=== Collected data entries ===
_ _ _ _

(** Past [2^52] the binary64 product is no longer the exact one: the
    bound above is not an artefact of the proof. *)
Lemma train_size_past_2_52 :
  SplitCell.train_size (2 ^ 52 + 1) = Ok 3602879701896398 /\
  4 * (2 ^ 52 + 1) / 5 = 3602879701896397.
Proof. split; vm_compute; reflexivity. Qed.

End Rounding.

(** ** The train/test split *)

Module Split.
Import Np Pd Notebook Torch SplitCell Examples Rounding.

Lemma slice_bound_inside (n i : Z) : 0 <= i <= n -> slice_bound n i = i.
Proof.
  intros H. unfold slice_bound.
  destruct (i <? 0) eqn:E; [apply Z.ltb_lt in E; lia | lia].
Qed.

(** [l[0:a]] and [l[a:len(l)]] are the first [a] items and the rest. *)
Lemma slice_prefix {A} (l : list A) (a : Z) :
  0 <= a <= Z.of_nat (List.length l) -> slice l 0 a = firstn (Z.to_nat a) l.
Proof.
  intros H. unfold slice. rewrite !slice_bound_inside by lia.
  rewrite Z.sub_0_r. reflexivity.
Qed.

Lemma slice_suffix {A} (l : list A) (a n : Z) :
  Z.of_nat (List.length l) = n -> 0 <= a <= n ->
  slice l a n = skipn (Z.to_nat a) l.
Proof.
  intros Hn H. unfold slice. rewrite Hn, !slice_bound_inside by lia.
  apply firstn_all2. rewrite length_skipn. lia.
Qed.

Lemma arange_length (n : Z) : List.length (arange n) = Z.to_nat n.
Proof. unfold arange. rewrite length_map, length_seq. reflexivity. Qed.

Lemma arange_In (n i : Z) : In i (arange n) <-> 0 <= i < n.
Proof.
  unfold arange. rewrite in_map_iff. split.
  - intros (k & <- & Hk). apply in_seq in Hk. lia.
  - intros H. exists (Z.to_nat i). split; [lia|]. apply in_seq. lia.
Qed.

_ _ _ _

=== What you are asked to do ===
The lines above that hold the word "arange" are the ones to copy.

=== Solution to the exercise ===
Lemma arange_length (n : Z) : List.length (arange n) = Z.to_nat n.
Proof. unfold arange. rewrite length_map, length_seq. reflexivity. Qed.
Lemma arange_In (n i : Z) : In i (arange n) <-> 0 <= i < n.
  unfold arange. rewrite in_map_iff. split.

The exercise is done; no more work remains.